Research presented recently at the annual meeting of the Society for Integrative and Comparative Biology suggests that when lashes are longer, they actually funnel air to the eye’s surface, and that can make them vulnerable to dryness and dirt.
Check out this article by TODAY Health which goes over the facts about lash extension VS Dry eye:
The optimal lash length for protection? One-third the width of the eyes, the researchers discovered.
They first measured eyelash lengths in the animal kingdom and soon came up with an intriguing result.
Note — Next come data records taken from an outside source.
(** * SEO enhancer of the portfolio page: a shallow embedding and its properties

    The script [seo-enhancer.js] rewrites the page it is loaded in: it reads
    the DOM, sets attributes on elements it finds, and appends a few generated
    nodes.  This file embeds the script over an explicit model of the page.

    - The document is a tree of nodes.  Every element carries the identity of
      the JavaScript object that stands for it ([id]); the script's element
      references are these identities, and a mutation through a reference
      rewrites the one element of the tree that carries it.
    - A script function is a state transformer over the page that either
      returns or throws; what was mutated before a throw stays mutated.
    - What the browser supplies and the script only calls (URL parsing,
      attribute reflection, the HTML parser behind [innerHTML]) is the
      interface [Host].  Markup assigned through [innerHTML] is kept as the
      string the script built.
    - Strings are byte strings; letter case is ASCII letter case. *)

From Stdlib Require Import String Ascii List Arith Lia Bool DecimalString.
From stdpp Require Import base option list strings gmap.

Import ListNotations.
Open Scope string_scope.
Open Scope list_scope.

(** ** Strings *)

Module Str.

Definition dquote : string := String "034"%char EmptyString.

Definition is_upper (c : ascii) : bool :=
  let n := nat_of_ascii c in Nat.leb 65 n && Nat.leb n 90.

Definition is_lower (c : ascii) : bool :=
  let n := nat_of_ascii c in Nat.leb 97 n && Nat.leb n 122.

Definition lower (c : ascii) : ascii :=
  if is_upper c then ascii_of_nat (nat_of_ascii c + 32) else c.

Definition upper (c : ascii) : ascii :=
  if is_lower c then ascii_of_nat (nat_of_ascii c - 32) else c.

(** [String.prototype.toLowerCase] *)
Fixpoint toLowerCase (s : string) : string :=
  match s with
  | EmptyString => EmptyString
  | String c s' => String (lower c) (toLowerCase s')
  end.

(** [Array.prototype.join] on strings *)
Fixpoint join (sep : string) (l : list string) : string :=
  match l with
  | [] => EmptyString
  | [x] => x
  | x :: r => x ++ sep ++ join sep r
  end.

(** ASCII whitespace, as the DOM splits token lists on it. *)
Definition is_space (c : ascii) : bool :=
  let n := nat_of_ascii c in
  Nat.eqb n 32 || Nat.eqb n 9 || Nat.eqb n 10 || Nat.eqb n 12 || Nat.eqb n 13.

(** Pieces of [s] between whitespace characters, the piece being read
    first; empty pieces included. *)
Fixpoint pieces (s : string) : list string :=
  match s with
  | EmptyString => [EmptyString]
  | String c s' =>
      if is_space c then EmptyString :: pieces s'
      else match pieces s' with
           | t :: ts => String c t :: ts
           | [] => [String c EmptyString]
           end
  end.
No matter whether it was a giraffe or a hedgehog, the length of the eyelashes was always one-third the width of the eyes.
To better understand this specialized ratio, they constructed a model eye with different lash lengths that they could subject to breezes in a wind tunnel.
Lashes with the typical one-third ratio tended to protect the eye from drying and dirt by creating a zone of stagnant, or still, air just in front of the eye. With longer lashes, no stagnant zone resulted.
In fact, the longer lashes seemed to have the opposite effect, channeling airflow directly onto the eye.
With the longer lashes, the artificial eye surface was hit by more particles and also tended to dry out more because the direct flow of air led to evaporation.
Whether this effect actually occurs in women with extensions is something that could easily be tested, Amador said. If extensions actually cause the eye to dry out more, you would notice more blinking.
Dr. Deepinder Dhaliwal says she sees plenty of cases of dry eye in the many patients who lengthen eyelashes with mascara, as well as in those who use extensions.
“Dry eye is multifactorial, but I think this could be a contributing factor,” said Dhaliwal, an associate professor of ophthalmology at the University of Pittsburgh School of Medicine. “We know that having increased airflow around the eyes negatively impacts patients.
“This is a very interesting study because it talks about optimal eyelash length and shows that beyond that, the eye actually has more airflow onto the eyeball, and possibly along with that contact with dust or other particles.”
While dry eye could be an issue, that’s not the worst fallout from eyelash extensions, said Dr. Rosalind Vo, a corneal surgeon at the Stein Eye Institute at the University of California, Los Angeles.
One of the biggest problems is the glue used to stick them to the eyelids, Vo said. “It has high levels of formaldehyde and benzoic acid, both of which are harmful to the cornea,”
she added. “On top of that, as the eyelashes grow out, the extensions tend to point towards the cornea and you can get corneal abrasions.”